Any individual having symptoms like changes in vision, changes in colouration of the eyes, coloured patches on the skin, premature graying of hair or even graying of hair in patches, abnormally shaped uterus, small size of colon, wide nose, a cleft palate, white or gray eyelashes and eyebrows, unusually small head (microcephaly), intellectual disability, abnormally shaped craniofacial bones and partial or complete loss of hearing may be suspected to be suffering from Waardenburg syndrome and is eligible for this treatment. Such a disorder is usually diagnosed in infants based on their appearances, though a few patients have also been reported to remain undetected for several years.

Any individual who is absolutely normal, does not suffer from any congenital disorders or is not suffering from any symptoms of Waardenburg syndrome, is considered as not eligible for this treatment.

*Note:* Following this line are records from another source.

Lemma insert_device_row v d d' a : insert_device v d = Ok (d', a) → d_status v = Active →
  ∃ r, t_device d' !! d_id v = Some r ∧ is_active r = true.
Proof.
  unfold insert_device. destruct (normalize _) as [key|]; cbn; [|done]. case_if; [done|].
  destruct (insert_row _ _ _) as [m| |] eqn:Hm; cbn; [|done..]. intros [= <- _] Hs.
  apply insert_row_inv in Hm as [_ ->]. cbn. rewrite lookup_insert_eq. eexists. split; [done|]. cbn. by rewrite Hs.
Qed.

Lemma consume_no_panic code now d : consume_invite code now d ≠ Panic.
Proof. unfold consume_invite. destruct (_ !! _); [by case_if|done]. Qed.

Lemma intact_enroll_once code name key now : intact (enroll_once (W:=W) code name key now).
Proof.
  apply keeps_then; [|intros; apply keeps_then; [apply keeps_notify|intros; keeps_steps]].
  apply keeps_transaction; [apply _|]. apply keeps_begin. unfold enroll_body. do 2 keeps_step. keeps_step; [keeps_step|]. do 4 keeps_step.
  destruct (list_find _ a3) as [[i device]|] eqn:Hfind.
  - apply list_find_Some in Hfind as (Hdev & Hact & _).
    apply keeps_run_bind; [apply _| |keeps_steps]. intros d [[[Hok _] _] <-]. apply token_sound. intros r Hr.
    destruct (listed_row d (n_id a2) device) as (r' & Hr' & ->); [done|by eapply list_elem_of_lookup_2|].
    rewrite Hr in Hr'. injection Hr' as <-. unfold active_with_key in Hact. cbn in Hact. by destruct (is_active r).
  - apply keeps_execute_bind; [apply _|intros; apply consume_no_panic|intros d d' u _; apply consume_sound|].
    intros consumed. keeps_step; [keeps_step|].
    apply keeps_lift_bind; [apply _|apply allocate_no_panic|intros [v4 v6] Hv].
    apply keeps_next; [intros d (d0 & [[[Hok _] _] _] & Hc%consume_sound); by apply Hc|intros n].
    apply keeps_execute_bind; [apply _|intros; apply insert_device_no_panic| |].
    + intros d d' u (_ & _ & Hf & Hr). apply insert_device_sound; [|done|].
      * apply issued_next; [unfold id_prefixes; set_solver|done..].
      * intros t [= <-]. by eapply allocate_v4_text.
    + intros u. apply keeps_run_bind; [apply _| |apply keeps_then; [apply keeps_bump|intros; keeps_steps]].
      intros d' (d & _ & Hins). apply token_sound. intros r Hr.
      apply insert_device_row in Hins as (r' & Hr' & Ha); [|done]. congruence.
Qed.

Lemma intact_enroll code name key now : intact (enroll (W:=W) code name key now).
Proof.
  unfold enroll. keeps_steps. apply keeps_retry; [apply _|apply db_ok_stable|]. apply intact_enroll_once.
Qed.

Lemma canonical_import_text l l' :
  mapM canonical_import l = Some l' → Forall (fun d => ∀ t, m_address_v4 d = Some t → v4_text t) l'.
Proof.
  intros Hl%mapM_Some. induction Hl as [|d d' l l' Hd _ IH]; constructor; [|done].
  unfold canonical_import in Hd. destruct (m_address_v4 d) as [a|] eqn:Ha.
  - apply bind_Some in Hd as (ip & Hip & [= <-]). intros t Ht. injection Ht as <-. exists ip. split; [by eapply parse_v4_fits|done].
  - injection Hd as <-. congruence.
Qed.

Lemma intact_import_loop n l acc :
  Forall (fun dk => ∀ t, m_address_v4 dk.1 = Some t → v4_text t) l → intact (import_loop (W:=W) n l acc).
Proof.
  intros Hl. revert acc. induction Hl as [|[d key] l Hd _ IH]; intros [[seen created] skipped]; cbn [import_loop]; [keeps_steps|].
  apply keeps_seq; [done| |done]. unfold import_one. keeps_step; [keeps_steps|]. apply keeps_next; [done|intros x].
  apply keeps_then; [apply keeps_execute; [apply _|intros; apply insert_device_no_panic|]|].
  - intros b b' u (_ & _ & Hf & Hr). apply insert_device_sound; [|done|exact Hd].
    apply issued_next; [unfold id_prefixes; set_solver|done..].
  - intros _. apply keeps_run_bind; [apply _|intros b _; apply endpoints_sound|keeps_steps].
Qed.

Lemma intact_import n devices : intact (import_devices (W:=W) n devices).
Proof.
  unfold import_devices. keeps_steps. apply keeps_retry; [apply _|apply db_ok_stable|].
  apply keeps_then; [|intros; apply keeps_then; [apply keeps_notify|intros; keeps_steps]].
  apply keeps_transaction; [apply _|]. keeps_steps. apply keeps_then; [|intros [[seen created] skipped]].
  - apply (keeps_mono db_ok); [naive_solver|]. apply intact_import_loop.
    destruct (mapM canonical_import devices) as [l|] eqn:Hl; [|done]. injection H3 as <-.
    apply canonical_import_text in Hl. clear -Hl. revert a0.
    induction Hl as [|d l Hd _ IH]; intros [|k a0]; constructor; [done|apply IH].
  - apply keeps_then; [destruct created; [keeps_steps|apply keeps_bump]|intros; keeps_steps].
Qed.

Lemma intact_unit {A} (m : sql A) : intact m → intact (_ ← m; mret tt).
Proof. intros Hm. apply keeps_then; [done|intros; keeps_steps]. Qed.

Lemma intact_op q : intact (op_of (W:=W) q).
Proof.
  destruct q; cbn [op_of].
  - apply intact_unit, intact_create_network.
  - apply intact_delete_network.
  - apply intact_unit, intact_create_invite.
  - apply intact_revoke_invite.
  - apply intact_unit, intact_enroll.
  - apply intact_unit, intact_import.
  - apply intact_revoke_device.
  - apply intact_unit, intact_rename_device.
  - apply intact_store_device_settings.
  - apply intact_report_stats.
  - apply intact_set_endpoints.
  - apply intact_unit, intact_advertise_route.
  - apply intact_approve_route.
  - apply intact_delete_route.
  - apply intact_unit, intact_device_route_change.
  - apply intact_unit, intact_register_relay.
  - apply intact_unit, intact_update_relay.
Qed.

There are no such specific side effects for the treatment of Waardenburg syndrome. It is important to remember that Waardenburg syndrome is not curable but the symptoms can be managed with proper care. The various problems that the patient (having this condition) suffers from, needs to be dealt with individually. Each treatment might have its own side effects. A person undergoing this treatment must consult with their doctor in case they happen to suffer from any side effects.

Waardenburg syndrome is not curable but the symptoms can be managed with proper treatment. The post treatment guidelines involve taking proper care of such children throughout their life, provision of developmental support such as special schools to help children who have hearing disabilities, cosmetic changes like dying the hair or using other makeups to conceal unusual skin pigment. Family counselling and proper education can also help such patients lead a normal life. In case of any further problem, it is recommended that the patient should be taken to a doctor for any necessary treatment.

Waardenburg syndrome is a genetic disorder that appears in a patient right from their birth. Unfortunately, this syndrome cannot be cured. However, the symptoms of such a disorder can be managed with proper treatments.

Treatment for Waardenburg syndrome involves several treatment procedures which are meant only to reduce the symptoms of this disorder. The normal cost of consulting any doctor (regarding this problem) ranges from Rs. 300 to Rs. 800 in India. The cost of any other treatment is additional. On an average, the total cost of treatment given to such patients ranges from Rs 5,12,000 to Rs. 9,50,000 in India.

Waardenberg syndrome is a genetic disorder and affects an individual right from their birth. There are no known ways to cure this condition. However, the symptoms can only be managed with proper treatment. The various treatments along with proper care and counselling help such patients to live a normal life.